Action en libération de dette – audience de conciliation

base giuridica

Nome del giudice

Chambre des baux et loyers de la Cour de justice du canton de Genève

Data

10.02.2014

Sommario

La question de savoir si, dans le cas où elle est incompétente, l’autorité de conciliation, hors l’exercice d’une compétence juridictionnelle, soit dans le cadre d’une procédure de conciliation au sens étroit, doit refuser d’entrer en matière sur une requête n’est pas régie par la loi. Cette question est controversée en doctrine. En revanche, il est mis en exergue l’obligation de ladite autorité de rendre les parties attentives à son éventuelle incompétence.

Esposizione dei fatti

Les parties sont liées par un bail à loyer portant sur la location d’un appartement de sept pièces à Genève. Le locataire a conclu oralement un contrat de sous-location.
Le 28 août 2007, le locataire et le sous-locataire ont signé un document par lequel le sous-locataire déclarait reprendre la dette du locataire vis-à-vis du bailleur, moyennant un paiement mensuel de Fr. 7750.–. Le sous-locataire s’est acquitté régulièrement de ce montant jusqu’au mois de juin 2010, au motif qu’il avait découvert que le sous-loyer était supérieur à celui du bail principal.
Le 16 novembre 2010, le locataire a mis en demeure le sous-locataire de régler dans les trente jours un arriéré de Fr. 46 500.–, correspondant aux sous-loyers dus pour la période du 1er juin au 30 novembre 2010. Le sous-locataire s’est opposé à cette mise en demeure, se prévalant de la nullité du loyer initial. Le 21 décembre 2010, le locataire a résilié le sous-bail au 31 janvier 2011 pour défaut de paiement du loyer.
Par la suite, le locataire a introduit deux poursuites contre le sous-locataire, poursuites qui ont été frappées d’opposition; le locataire a requis et obtenu la mainlevée de ces oppositions. Le sous-locataire a introduit des actions en libération de dette en saisissant la Commission de conciliation en matière de baux à loyer.
Par jugement du 26 juin 2013, le Tribunal des baux et loyers a constaté la recevabilité des actions en libération de dette formées par le sous-locataire « par le dépôt devant la Commission de conciliation en matière de baux et loyers » en date des 21 décembre 2011 et 16 avril 2012. Le 13 août 2013, le locataire a interjeté appel de ce jugement, concluant à ce que les actions en libération de dette soient déclarées irrecevables et à ce qu’il soit dit que les poursuites concernées suivent leur cours.

Considerazioni

3.1.1 Lorsque la mainlevée provisoire a été accordée, le débiteur peut, dans les 20 jours à compter de cette dernière, intenter au for de la poursuite une action en libération de dette, laquelle sera instruite en la forme ordinaire (art. 83 al. 2 LP).
Le for de la poursuite est au domicile du débiteur (art. 46 al. 1 LP).
Le Tribunal des baux et loyers connaît notamment des litiges relatifs au contrat de bail à loyer (art. 89 al. 1 let. A LOJ). La Commission de conciliation en matière de baux et loyers (ci-après: «la Commission de conciliation ») est l’autorité de conciliation pour les litiges relevant de la compétence de ce Tribunal (art. 90 al. 1 LOJ).

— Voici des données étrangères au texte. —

(* ===== verification/Names.v ===== *)
(** The tables of names of [src/ecmh.c] and the search in them ([lookup], [icmpv6_code]), which
    the log messages of the receive path use. *)

From S2P Require Import Prelude Msrc.
From stdpp Require Import strings.
#[local] Open Scope Z_scope.

(** * Definitions *)

(** The values <netinet/icmp6.h> and [src/mld.h] give to the names the tables use. *)
Definition ICMP6_DST_UNREACH : Z := 1.
Definition ICMP6_PACKET_TOO_BIG : Z := 2.
Definition ICMP6_TIME_EXCEEDED : Z := 3.
Definition ICMP6_PARAM_PROB : Z := 4.
Definition ND_ROUTER_SOLICIT : Z := 133.
Definition ND_ROUTER_ADVERT : Z := 134.
Definition ND_NEIGHBOR_SOLICIT : Z := 135.
Definition ND_NEIGHBOR_ADVERT : Z := 136.
Definition ND_REDIRECT : Z := 137.
Definition ICMP6_ROUTER_RENUMBERING : Z := 138.
Definition ICMP6_NI_QUERY : Z := 139.
Definition ICMP6_NI_REPLY : Z := 140.
Definition MLD_MTRACE_RESP : Z := 200.
Definition MLD_MTRACE : Z := 201.

(** An entry of an array of [struct lookup]; [None] is a NULL description. *)
Record lookup_entry := Lookup { l_num : Z; l_desc : option string }.
Abbreviation entry num desc := (Lookup num (Some desc%string)).

Definition icmpv6_types : list lookup_entry := [
  entry ICMP6_DST_UNREACH "Destination Unreachable"; entry ICMP6_PACKET_TOO_BIG "Packet too big";
  entry ICMP6_TIME_EXCEEDED "Time Exceeded"; entry ICMP6_PARAM_PROB "Parameter Problem";
  entry ICMP6_ECHO_REQUEST "Echo Request"; entry ICMP6_ECHO_REPLY "Echo Reply";
  entry MLD_LISTENER_QUERY "Membership Query"; entry MLD_LISTENER_REPORT "Membership Report";
  entry MLD_LISTENER_REDUCTION "Membership Reduction"; entry ICMP6_V2_MEMBERSHIP_REPORT "Membership Report (V2)";
  entry ICMP6_V2_MEMBERSHIP_REPORT_EXP "Membership Report (V2) - Experimental";
  entry ND_ROUTER_SOLICIT "ND Router Solicitation"; entry ND_ROUTER_ADVERT "ND Router Advertisement";
  entry ND_NEIGHBOR_SOLICIT "ND Neighbour Solicitation"; entry ND_NEIGHBOR_ADVERT "ND Neighbour Advertisement";
  entry ND_REDIRECT "ND Redirect"; entry ICMP6_ROUTER_RENUMBERING "Router Renumbering";
  entry ICMP6_NI_QUERY "Node Information Query"; entry ICMP6_NI_REPLY "Node Information Reply";
  entry MLD_MTRACE_RESP "Mtrace Response"; entry MLD_MTRACE "Mtrace Message"; Lookup 0 None ].

Definition icmpv6_codes_unreach : list lookup_entry := [
  entry 0 "No route to destination"; entry 1 "Administratively prohibited"; entry 2 "Beyond scope of source address";
  entry 3 "Address Unreachable"; entry 4 "Port Unreachable" ].
Definition icmpv6_codes_ttl : list lookup_entry := [
  entry 0 "Time Exceeded during Transit"; entry 1 "Time Exceeded during Reassembly" ].
Definition icmpv6_codes_param : list lookup_entry := [
  entry 0 "Erroneous Header Field"; entry 1 "Unrecognized Next Header"; entry 2 "Unrecognized Option" ].
Definition icmpv6_codes_ni : list lookup_entry := [
  entry 0 "Node Information Successful Reply"; entry 1 "Node Information Request Is Refused"; entry 2 "Unknown Qtype" ].
Definition icmpv6_codes_renumber : list lookup_entry := [
  entry 0 "Router Renumbering Command"; entry 1 "Router Renumbering Result";
  entry 255 "Router Renumbering Sequence Number Reset" ].
Definition mld2_grec_types : list lookup_entry := [
  entry MLD2_MODE_IS_INCLUDE "MLDv2 Mode Is Include"; entry MLD2_MODE_IS_EXCLUDE "MLDv2 Mode Is Exclude";
  entry MLD2_CHANGE_TO_INCLUDE "MLDv2 Change to Include"; entry MLD2_CHANGE_TO_EXCLUDE "MLDv2 Change to Exclude";
  entry MLD2_ALLOW_NEW_SOURCES "MLDv2 Allow New Source"; entry MLD2_BLOCK_OLD_SOURCES "MLDv2 Block Old Sources" ].

(** The search from an entry on; [None]: it reads past the end of the array. *)
Fixpoint lookup_from (l : list lookup_entry) (num : Z) : option string :=
  match l with
  | [] => None
  | Lookup n desc :: l =>
    match desc with
    | None => Some "Unknown"%string
    | Some d => if negb (n =? num) then lookup_from l num else Some d
    end
  end.

(** [l] may be NULL. *)
Definition lookup (l : option (list lookup_entry)) (num : Z) : option string :=
  match l with None => Some "Unknown"%string | Some l => lookup_from l num end.

Definition icmpv6_type (type : Z) : option string := lookup (Some icmpv6_types) type.

Definition icmpv6_code (type code : Z) : option string :=
  let l :=
    if type =? ICMP6_DST_UNREACH then Some icmpv6_codes_unreach
    else if type =? ICMP6_TIME_EXCEEDED then Some icmpv6_codes_ttl
    else if type =? ICMP6_PARAM_PROB then Some icmpv6_codes_param
    else if (type =? ICMP6_NI_QUERY) || (type =? ICMP6_NI_REPLY) then Some icmpv6_codes_ni
    else if type =? ICMP6_ROUTER_RENUMBERING then Some icmpv6_codes_renumber
    else None in
  lookup l code.

(** * Facts *)

(** An array is searched within its bounds for every number when it has a terminating entry. *)
Definition terminated (l : list lookup_entry) : Prop := Exists (fun e => l_desc e = None) l.
#[export] Instance terminated_dec l : Decision (terminated l) := Exists_dec _ _.

Lemma lookup_from_terminated l num : terminated l -> is_Some (lookup_from l num).
Proof.
  induction 1 as [[n d] l Hd|[n d] l _ IH]; simpl in *.
  - rewrite Hd. by eauto.
  - destruct d; [|by eauto]. case_match; by eauto.
Qed.

(** Without one, exactly when it has an entry of that number. *)
Lemma lookup_from_open l num : ~ terminated l -> is_Some (lookup_from l num) <-> num ∈ l_num <$> l.
Proof.
  induction l as [|[n d] l IH]; intros Ht; simpl.
  - split; [by intros [? ?]|by intros ?%not_elem_of_nil].
  - destruct d as [d|]; [|destruct Ht; by left]. rewrite elem_of_cons.
    destruct (Z.eqb_spec n num) as [->|Hn]; simpl; [split; by eauto|].
    rewrite IH by (intros ?; apply Ht; by right). split; [by auto|]. intros [?|?]; [by subst|done].
Qed.

(** C37: The name of a message type is looked up within the bounds of its table for every type. The
    tables of codes and of record types lack a terminating entry: the search reads past the end
    of the table exactly for a code, or a record type, the table does not list, a value any host
    can put into a message. *)
Theorem lookup_bounds (type code grec_type : Z) :
  is_Some (icmpv6_type type) /\
  (is_Some (icmpv6_code ICMP6_DST_UNREACH code) <-> 0 <= code <= 4) /\
  (is_Some (icmpv6_code ICMP6_TIME_EXCEEDED code) <-> 0 <= code <= 1) /\
  (is_Some (icmpv6_code ICMP6_PARAM_PROB code) <-> 0 <= code <= 2) /\
  (is_Some (icmpv6_code ICMP6_NI_QUERY code) <-> 0 <= code <= 2) /\
  (is_Some (icmpv6_code ICMP6_ROUTER_RENUMBERING code) <-> code = 0 \/ code = 1 \/ code = 255) /\
  (is_Some (icmpv6_code ICMP6_ECHO_REQUEST code)) /\
  (is_Some (lookup (Some mld2_grec_types) grec_type) <-> 1 <= grec_type <= 6).
Proof.
  split; [apply lookup_from_terminated, (bool_decide_unpack _); by vm_compute|].
  pose proof (fun l num H => lookup_from_open l num (bool_decide_unpack (~ terminated l) H)) as Ho.
  split_and!; [etransitivity; [exact (Ho icmpv6_codes_unreach code I)|]
    |etransitivity; [exact (Ho icmpv6_codes_ttl code I)|]|etransitivity; [exact (Ho icmpv6_codes_param code I)|]
    |etransitivity; [exact (Ho icmpv6_codes_ni code I)|]|etransitivity; [exact (Ho icmpv6_codes_renumber code I)|]
    |by eexists|etransitivity; [exact (Ho mld2_grec_types grec_type I)|]];
    simpl; rewrite ?elem_of_cons, elem_of_nil;
    unfold MLD2_MODE_IS_INCLUDE, MLD2_MODE_IS_EXCLUDE, MLD2_CHANGE_TO_INCLUDE, MLD2_CHANGE_TO_EXCLUDE,
      MLD2_ALLOW_NEW_SOURCES, MLD2_BLOCK_OLD_SOURCES; lia.
Qed.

3.1.2 L’instance est introduite par le dépôt de la requête de conciliation, de la demande ou de la requête en justice, ou de la requête commune en divorce (art. 62 al. 1 CPC).
Si l’acte introductif d’instance retiré ou déclaré irrecevable pour cause d’incompétence est réintroduit dans le mois qui suit le retrait ou la déclaration d’irrecevabilité devant le tribunal ou l’autorité de conciliation compétent, l’instance est réputée introduite à la date du premier dépôt de l’acte (art. 63 al. 1 CPC). Il en va de même lorsque la demande n’a pas été introduite selon la procédure prescrite (art. 63 al. 2 CPC). Les délais d’action légaux de la LP sont réservés (art. 63 al. 3 CPC).
La procédure au fond est en principe précédée d’une tentative de conciliation (art. 197 CPC), sauf exceptions comme dans les cas relevant de la LP, lesquels comprennent, notamment, les actions en libération de dette (art. 198 let. e ch. 1 CPC).
Dans le cas où l’autorité de conciliation constate qu’elle est incompétente à raison du lieu ou de la matière sans toutefois exercer une compétence juridictionnelle, soit dans le cas où elle conduit une procédure limitée à la conciliation, la question de savoir si elle doit ou peut ne pas entrer en matière sur la requête qui lui est soumise est controversée en doctrine. Certains auteurs pensent que l’autorité doit de toute manière mener une procédure de conciliation, tandis que les autres sont d’avis qu’elle ne doit pas entrer en matière, soit dans tous les cas où elle est incompétente, soit dans l’hypothèse où l’incompétence est manifeste, soit encore dans les cas où l’incompétence est d’ordre matériel (HONNEGGER, Kommentar zur schweizerischen Zivilprozessordnung, 2013, 2ème éd., N. 18 ad art. 202 CPC et les références citées). D’autres pensent qu’elle ne peut dans ce cas refuser d’entrer en matière que si sont concernées les règles de compétence matérielles propres à la procédure de conciliation prévues aux art. 198 et 199 CPC (PETER, Berner Kommentar 2012, N. 10 ad art. 197 CPC). Dans les cas où elle exclut un refus d’entrer en matière, la doctrine est d’avis que l’autorité de conciliation doit néanmoins attirer l’attention des parties sur la question de son incompétence, afin notamment de donner la possibilité au demandeur de retirer sa requête (HONNEGGER, op. cit., N 19 ad art. 203 CPC; PETER, op. cit., N. 9 ad art. 197 CPC; EGLI, Schweizerische Zivilprozessordnung, 2011, N. 12 ad. art. 202 CPC; INFANGER, Basler Kommentar ZPO, 2013 2ème éd, N. 15 ad art. 202 CPC).
Une autorisation de procéder délivrée par une autorité de conciliation manifestement incompétente n’est en principe pas valable. Aussi, en procédure ordinaire, dans les causes soumises à un essai préalable de conciliation, la demande en justice introduite sur la base d’une telle autorisation de procéder est irrecevable (ATF 139 II 273 consid. 2.1).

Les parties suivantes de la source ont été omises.